So far all we have done is displayed the positions of the balls after minimisation calculations. To see the atoms move in real time subject to the Lennard-Jones potential, we need to use the force calculated to work out the velocity of each atom, then move the atoms accordingly. This is placed in a loop, and so the atoms interact with each other in real time.
To start off, we need to initialise the velocity. For now, we'll initialise it to 0.
<Initialise Velocity>=
veloc = []
for atom in atoms:
veloc.append((0,0,0))
Used below.
Now we need a routine to move the atoms. We use a variable tstep to
represent the amount of time that occurs between each step. Of course,
the greater the value of tstep, the less accurate the simulation
will be.
<Update Coordinates>=
for i in range(len(atoms)):
atoms[i] = (atoms[i][0] + tstep * (veloc[i][0] +
(tstep * newForce[i][0] / 2.0)),
atoms[i][1] + tstep * (veloc[i][1] +
(tstep * newForce[i][1] / 2.0)),
atoms[i][2] + tstep * (veloc[i][2] +
(tstep * newForce[i][2] / 2.0)))
Used below.
The velocity needs to be updated in each step, this is done using the following routine.
<Update Velocity>=
for i in range(len(veloc)):
veloc[i] = (veloc[i][0] + tstep *
(newForce[i][0] + oldForce[i][0]) / 2.0,
veloc[i][1] + tstep *
(newForce[i][1] + oldForce[i][1]) / 2.0,
veloc[i][2] + tstep *
(newForce[i][2] + oldForce[i][2]) / 2.0)
Used below.
Now we'll package the main loop and include our visualisation routines.

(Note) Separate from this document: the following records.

(* ===== verification/Stream.v ===== *)
(** * The stream of a connection ([MaybeStream] of [src/server.rs])

    A connection is served over plain TCP or over TLS by the same code: [MaybeStream] is
    the sum of the two streams and forwards every poll to the one it holds.  The streams
    themselves are third-party code; what the server uses of them is the class
    [AsyncStream], and [MaybeStream] is an instance of it whenever its two parts are. *)

From S2P Require Import Prelude.

(** [std::task::Poll]. *)
Inductive Poll (A : Type) := Ready (a : A) | Pending.
Arguments Ready {A} _.
Arguments Pending {A}.

(** [tokio::io::ReadBuf]: the bytes read so far and the free space behind them. *)
Record ReadBuf := mkReadBuf { filled : bytes; remaining : Z }.

(** [AsyncRead] and [AsyncWrite]: a poll returns its result and leaves the stream (and, for a
    read, the buffer) changed.  [E] is [io::Error]. *)
Class AsyncStream (E S : Type) := {
  poll_read : ReadBuf → S → Poll (Result unit E) * ReadBuf * S;
  poll_write : bytes → S → Poll (Result Z E) * S;
  poll_flush : S → Poll (Result unit E) * S;
  poll_shutdown : S → Poll (Result unit E) * S
}.

(** [TcpStream::set_nodelay]. *)
Class Socket (E S : Type) := set_nodelay : bool → S → Result unit E * S.

(** A TLS session runs over a socket, which [get_ref] shows; [put_ref] is the session after
    something was done to the socket. *)
Class Over (Tcp Tls : Type) := { get_ref : Tls → Tcp; put_ref : Tcp → Tls → Tls }.

Inductive MaybeStream (Tcp Tls : Type) :=
| Plain (s : Tcp)
| TlsStream (s : Tls).
Arguments Plain {Tcp Tls} _.
Arguments TlsStream {Tcp Tls} _.

Section Stream.
Context {E Tcp Tls : Type} {TCP : AsyncStream E Tcp} {TLS : AsyncStream E Tls}.
Context {SOCKET : Socket E Tcp} {OVER : Over Tcp Tls}.

Definition maybe_poll_read (buf : ReadBuf) (self : MaybeStream Tcp Tls)
    : Poll (Result unit E) * ReadBuf * MaybeStream Tcp Tls :=
  match self with
  | Plain s => let '(r, buf, s) := poll_read buf s in (r, buf, Plain s)
  | TlsStream s => let '(r, buf, s) := poll_read buf s in (r, buf, TlsStream s)
  end.

Definition maybe_poll_write (buf : bytes) (self : MaybeStream Tcp Tls)
    : Poll (Result Z E) * MaybeStream Tcp Tls :=
  match self with
  | Plain s => let '(r, s) := poll_write buf s in (r, Plain s)
  | TlsStream s => let '(r, s) := poll_write buf s in (r, TlsStream s)
  end.

Definition maybe_poll_flush (self : MaybeStream Tcp Tls) : Poll (Result unit E) * MaybeStream Tcp Tls :=
  match self with
  | Plain s => let '(r, s) := poll_flush s in (r, Plain s)
  | TlsStream s => let '(r, s) := poll_flush s in (r, TlsStream s)
  end.

Definition maybe_poll_shutdown (self : MaybeStream Tcp Tls) : Poll (Result unit E) * MaybeStream Tcp Tls :=
  match self with
  | Plain s => let '(r, s) := poll_shutdown s in (r, Plain s)
  | TlsStream s => let '(r, s) := poll_shutdown s in (r, TlsStream s)
  end.

Definition maybe_set_nodelay (nodelay : bool) (self : MaybeStream Tcp Tls)
    : Result unit E * MaybeStream Tcp Tls :=
  match self with
  | Plain s => let '(r, s) := set_nodelay nodelay s in (r, Plain s)
  | TlsStream s => let '(r, tcp) := set_nodelay nodelay (get_ref s) in (r, TlsStream (put_ref tcp s))
  end.

#[export] Instance MaybeStream_stream : AsyncStream E (MaybeStream Tcp Tls) := {
  poll_read := maybe_poll_read;
  poll_write := maybe_poll_write;
  poll_flush := maybe_poll_flush;
  poll_shutdown := maybe_poll_shutdown
}.

#[export] Instance MaybeStream_socket : Socket E (MaybeStream Tcp Tls) := maybe_set_nodelay.

(** The socket option of a TLS session is that of its socket. *)
#[export] Instance Over_socket : Socket E Tls := λ nodelay s,
  let '(r, tcp) := set_nodelay nodelay (get_ref s) in (r, put_ref tcp s).
End Stream.

(** ** Tasks that use a stream *)

(** A task that owns a stream, as the sequence of polls it makes; what it does next may
    depend on all it has seen. *)
Inductive Io (E A : Type) :=
| IoDone (a : A)
| IoRead (buf : ReadBuf) (k : Poll (Result unit E) → ReadBuf → Io E A)
| IoWrite (buf : bytes) (k : Poll (Result Z E) → Io E A)
| IoFlush (k : Poll (Result unit E) → Io E A)
| IoShutdown (k : Poll (Result unit E) → Io E A)
| IoNodelay (b : bool) (k : Result unit E → Io E A).
Arguments IoDone {E A} _.
Arguments IoRead {E A} _ _.
Arguments IoWrite {E A} _ _.
Arguments IoFlush {E A} _.
Arguments IoShutdown {E A} _.
Arguments IoNodelay {E A} _ _.

Fixpoint run_io {E S A : Type} `{AsyncStream E S, Socket E S} (p : Io E A) (s : S) : A * S :=
  match p with
  | IoDone a => (a, s)
  | IoRead buf k => let '(r, buf, s) := poll_read buf s in run_io (k r buf) s
  | IoWrite buf k => let '(r, s) := poll_write buf s in run_io (k r) s
  | IoFlush k => let '(r, s) := poll_flush s in run_io (k r) s
  | IoShutdown k => let '(r, s) := poll_shutdown s in run_io (k r) s
  | IoNodelay b k => let '(r, s) := set_nodelay b s in run_io (k r) s
  end.

(** One stream seen through another: [f] commutes with every poll. *)
Definition forwards {E S T : Type} `{AsyncStream E S, Socket E S, AsyncStream E T, Socket E T}
    (f : S → T) : Prop :=
  ∀ A (p : Io E A) s, run_io p (f s) = let '(a, s) := run_io p s in (a, f s).

Section Forward.
Context {E Tcp Tls : Type} {TCP : AsyncStream E Tcp} {TLS : AsyncStream E Tls}.
Context {SOCKET : Socket E Tcp} {OVER : Over Tcp Tls}.

Ltac forward_io :=
  intros A p; induction p as [a|buf k IH|buf k IH|k IH|k IH|b k IH]; intros s;
  cbn [run_io poll_read poll_write poll_flush poll_shutdown MaybeStream_stream];
  unfold maybe_poll_read, maybe_poll_write, maybe_poll_flush, maybe_poll_shutdown;
  cbv [set_nodelay MaybeStream_socket Over_socket maybe_set_nodelay];
  [done|destruct (poll_read buf s) as [[? ?] ?]|destruct (poll_write buf s)|destruct (poll_flush s)
  |destruct (poll_shutdown s)|first [destruct (SOCKET b s) | destruct (SOCKET b (get_ref s))]]; apply IH.

(** A task cannot tell a [MaybeStream] from the stream in it, and leaves it what it was:
    all its bytes go through the socket, or all through the TLS session. *)
Lemma plain_forwards : forwards (E := E) (@Plain Tcp Tls).
Proof. forward_io. Qed.

Lemma tls_forwards : forwards (E := E) (@TlsStream Tcp Tls).
Proof. forward_io. Qed.
End Forward.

We use the variable nstep to represent the number of steps the
simulation will do before exiting.
<MD Initialisation and Main Loop>=
atoms = createSimpleCube(rside, nside)
<Initialise Velocity>
newForce = oldForce = evalForce(atoms)
<Create Balls>
for istep in range(nstep):
<Update Coordinates>
newForce = evalForce(atoms)
<Update Velocity>
oldForce = newForce
<Move Balls>
Used below.
Finally, we need to put it all together, and add a simple command line
interface to setting the values of tstep and nstep for the
simulator, and rside and nside for both the simulator and the
minimiser. For now, to make the command simpler, we'll keep the values
in the tuples of rside and nside the same, hence we will only be
working with perfect cubes.
<Minimise.py>=
from visual import *
import sys
import math
<Create Simple Cube>
<Evaluate Force>
<Evaluate Potential>
<Next Atoms>
<Golden Section Search>
try:
r = float(sys.argv[1])
rside = (r, r, r)
n = int(sys.argv[2])
nside = (n, n, n)
except (ValueError, IndexError):
print "Usage: python %s rside nside" % sys.argv[0]
sys.exit(1)
scene.autoscale = 0
scene.title = "Molecular dynamics Minimiser"

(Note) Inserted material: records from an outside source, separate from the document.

(** [Aof::rewrite]; [None] when another one runs. *)
Definition rewrite_io (l : Log) (fs : list (option nat)) : M (option bool * Log) :=
  if rewrite_in_progress (log l) then mret (None, l)
  else
    now ← get_timestamp;
    c ← gets id;
    let '(ok, l) := (rewrite_inner_io now c (mkLog (set_rewriting true (log l)) (other_file l)) fs).1 in
    mret (Some ok, mkLog (set_rewriting false (log l)) (other_file l)).

(** The file a rewrite writes. *)
Definition rewritten (c : Core) : bytes :=
  (write_store_snapshot (system_time (ticks c)) (store_entries c) [] 0 0).1.1.

(** C24: a rewrite that fails loses no byte of the log.  Whichever call fails, the bytes of
    the log, its size and the size that triggers the next rewrite are as before, and the next
    rewrite can begin; at [path] there is still the file that was there, or, if only the
    reopening failed, the complete rewritten one.  A rewrite that succeeds is the rewrite
    of Aof.v, on the file at [path]. *)
Theorem rewrite_under_faults a fs c :
  rewrite_in_progress a = false →
  let r := rewrite_io (mkLog a None) fs c in
  let l := r.1.2 in
  match r.1.1 with
  | Some true => log l = (rewrite a c).1.2 ∧ other_file l = None
  | Some false =>
      aof_log_bytes (log l) = aof_log_bytes a ∧ size_bytes (log l) = size_bytes a ∧
      last_rewrite_size (log l) = last_rewrite_size a ∧ dirty (log l) = dirty a ∧
      rewrite_in_progress (log l) = false ∧
      (other_file l = None ∨ other_file l = Some (rewritten c))
  | None => False
  end.
Proof.
  intros Hp. unfold rewrite_io, rewrite. cbn [log]. rewrite Hp. unfold mbind, M_bind. cbv zeta.
  cbn [gets get_timestamp fst snd id log other_file]. unfold rewrite_inner_io, rewrite_inner, rewritten.
  unfold mbind, Faulty_bind.
  destruct (call fs) as [[] fs1]; cbn [fst snd negb]; [|cbn; eauto 10].
  pose proof (flush_buf_bytes (aof_buf a, aof_kernel a) fs1) as [Hb _]. cbv zeta in Hb.
  cbn [log set_rewriting aof_buf aof_kernel].
  destruct (flush_buf _ fs1) as [[[] [buf kernel]] fs2]; cbn [fst snd negb] in *.
  2:{ unfold aof_log_bytes. cbn. rewrite Hb. eauto 10. }
  destruct (call fs2) as [[] fs3]; cbn [fst snd negb]; [|unfold aof_log_bytes; cbn; rewrite Hb; eauto 10].
  change (store_entries (tick c)) with (store_entries c).
  destruct (write_store_snapshot _ _ _ _ _) as [[file n] b] eqn:E.
  destruct (call fs3) as [[] fs4]; cbn; [done|].
  unfold aof_log_bytes. cbn. rewrite Hb. split_and!; auto.
Qed.
End Rewrite.
Lemma linked_step x a x' y :
  linked x y → conc_step x a x' → ∃ y', trace atom_step y (option_list a) y' ∧ linked x' y'.
Proof.
  intros (Hwf & Hdb & Hts) Hst. destruct y as [db as_]. cbn [fst snd] in *. subst db.
  destruct Hst as [c ts call Hs|c ts i call m Hi|c ts i call r Hi]; cbn [fst snd] in *.
  - rewrite (Forall2_length _ _ _ Hts). eexists. split.
    { eapply trace_label; [by apply atom_invoke|apply trace_nil]. }
    split_and!; [done..|]. apply Forall2_app; [done|]. constructor; [|done].
    apply (related_running call _ None). by apply call_safe.
  - destruct (Forall2_lookup_l _ _ _ _ _ Hts Hi) as (b & Hb & Hrel).
    inversion Hrel as [? ? g Hsafe|]; subst. inversion Hsafe as [|? ? Hm]; subst.
    destruct (Hm c Hwf) as (Hwf' & g' & Hsafe' & Hmv).
    assert (∀ g1, related (Running call (m c).1)
              (match g1 with Some r => Decided call r | None => Waiting call end) →
              g1 = g → Forall2 related (<[i:=Running call (m c).1]> ts) as_) as Hsame.
    { intros g1 H1 ->. rewrite <- (list_insert_id _ _ _ Hb). by apply Forall2_insert. }
    pose proof (related_running _ _ _ Hsafe') as Hrel'.
    destruct Hmv as [[-> He]|[(-> & k & Hk & He)|(-> & r & -> & Hr)]].
    + exists (contents c, as_). split; [apply trace_nil|]. split_and!; [done..|by eapply Hsame].
    + eexists. split.
      { eapply trace_silent; [|apply trace_nil].
        apply (atom_drop _ _ i _ call k Hb); [destruct g; [right; eauto|by left]|done]. }
      split_and!; [done..|by eapply Hsame].
    + eexists. split; [eapply trace_silent; [by eapply atom_effect|apply trace_nil]|].
      split_and!; [done..|]. by apply Forall2_insert.
  - destruct (Forall2_lookup_l _ _ _ _ _ Hts Hi) as (b & Hb & Hrel).
    inversion Hrel as [? ? g Hsafe|]; subst. inversion Hsafe as [? ? Hf|]; subst.
    destruct Hf as [->|[-> Hr]].
    + eexists. split; [eapply trace_label; [by eapply atom_return|apply trace_nil]|].
      split_and!; [done..|]. apply Forall2_insert; [done|constructor].
    + eexists. split.
      { eapply trace_silent; [by eapply atom_effect|]. eapply trace_label; [|apply trace_nil].
        eapply atom_return. apply list_lookup_insert_eq. by eapply lookup_lt_Some. }
      split_and!; [done..|]. cbn [snd]. rewrite list_insert_insert_eq.
      apply Forall2_insert; [done|constructor].
Qed.

(** C4: single-key commands are linearizable.  Let clients call [SET] (without [NX], [XX] and
    [GET]), [GET], [DEL], [EXISTS], [TYPE], [TTL], [PTTL], [EXPIRE], [PERSIST], [HGET] and
    [HGETALL] on one key each, beside rounds of the expiry task, and let the sections of all calls under way run in any order.
    The history of calls and replies is then one of the database on which every call takes
    effect in one step between its arrival and its reply, as its contract says; keys disappear
    in between only if they have expired for a call under way or by eviction; and the store
    holds that database. *)
Theorem commands_linearizable c history c' ts :
  core_wf c → trace conc_step (c, []) history (c', ts) →
  ∃ as_, trace atom_step (contents c, []) history (contents c', as_).
Proof.
  intros Hwf Htr. assert (linked (c, []) (contents c, [])) as Hl by by split_and!.
  destruct (trace_simulation conc_step atom_step linked linked_step _ _ _ Htr _ Hl) as ([db as_] & Ht & _ & Hdb & _).
  cbn in Hdb. subst db. by exists as_.
Qed.

(** ** A scheduler *)

Inductive Action := ACall (call : Call) | ASection (i : nat) | AReturn (i : nat).

Fixpoint conc_exec (acts : list Action) (x : Core * list Client) : list Label * (Core * list Client) :=
  match acts with
  | [] => ([], x)
  | ACall call :: acts =>
      let r := conc_exec acts (x.1, x.2 ++ [Running call (call_proc call)]) in
      (Invoked (length x.2) call :: r.1, r.2)
  | ASection i :: acts =>
      match x.2 !! i with
      | Some (Running call (Atomic m)) => conc_exec acts ((m x.1).2, <[i:=Running call (m x.1).1]> x.2)
      | _ => conc_exec acts x
      end
  | AReturn i :: acts =>
      match x.2 !! i with
      | Some (Running call (Done reply)) =>
          let r := conc_exec acts (x.1, <[i:=Gone]> x.2) in (Returned i reply :: r.1, r.2)
      | _ => conc_exec acts x
      end
  end.

Lemma conc_exec_trace acts x :
  Forall (λ a, match a with ACall call => single call | _ => True end) acts →
  trace conc_step x (conc_exec acts x).1 (conc_exec acts x).2.
Proof.
  intros Ha. revert x. induction Ha as [|a acts Ha Hacts IH]; intros [c ts]; [apply trace_nil|].
  destruct a as [call|i|i]; cbn [conc_exec fst snd].
  - eapply trace_label; [by apply conc_invoke|apply IH].
  - destruct (ts !! i) as [[call [r|m]|]|] eqn:Hi; [apply IH| |apply IH..].
    eapply trace_silent; [by apply conc_section|apply IH].
  - destruct (ts !! i) as [[call [r|m]|]|] eqn:Hi; [|apply IH..].
    eapply trace_label; [by eapply conc_return|apply IH].
Qed.
End Linear.

Section Example.
#[local] Existing Instance demo_platform.
#[local] Existing Instance demo_default.

(** A [GET] that begins before a [SET] has inserted its value and replies after another
    [GET] has seen it. *)
Definition demo_set : Call := ClientCall H_set [bs "SET"; bs "k"; bs "v"] [] 1000.
Definition demo_get : Call := ClientCall H_get [bs "GET"; bs "k"] [] 1000.
Definition overlapping : list Action :=
  [ACall demo_set; ACall demo_get; ASection 0; ASection 1; ASection 0; ACall demo_get; ASection 2;
   AReturn 2; AReturn 0; AReturn 1].

Lemma commands_linearizable_witness :
  ∃ as_, trace atom_step (contents (new 2), [])
    [Invoked 0 demo_set; Invoked 1 demo_get; Invoked 2 demo_get;
     Returned 2 (write_bulk_string [] (bs "v")); Returned 0 (write_simple_string [] (bs "OK"));
     Returned 1 (write_null [])]
    (contents (conc_exec overlapping (new 2, [])).2.1, as_).
Proof.
  apply (commands_linearizable (new 2) _ _ (conc_exec overlapping (new 2, [])).2.2).
  - by apply new_wf.
  - rewrite <- surjective_pairing.
    assert (Forall (λ a, match a with ACall call => single call | _ => True end) overlapping) as Ha.
    { repeat (apply List.Forall_cons; [vm_compute; auto|]). apply List.Forall_nil. }
    exact (conc_exec_trace overlapping (new 2, []) Ha).
Defined.
End Example.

<Minimise Initialisation and Loop>
print "The minimum potential is %e" % totalPotential
This code is written to a file (or else not used).
<SimpleMD.py>=
from visual import *
import sys
<Create Simple Cube>
<Evaluate Force>
try:
tstep = float(sys.argv[3])
nstep = int(sys.argv[4])
r = float(sys.argv[1])
rside = (r, r, r)
n = int(sys.argv[2])
nside = (n, n, n)
except (ValueError, IndexError):
print "Usage: python %s rside nside tstep nstep" % sys.argv[0]
sys.exit(1)
scene.autoscale = 0
scene.title = "Molecular dynamics simulator"
<MD Initialisation and Main Loop>
This code is written to a file (or else not used).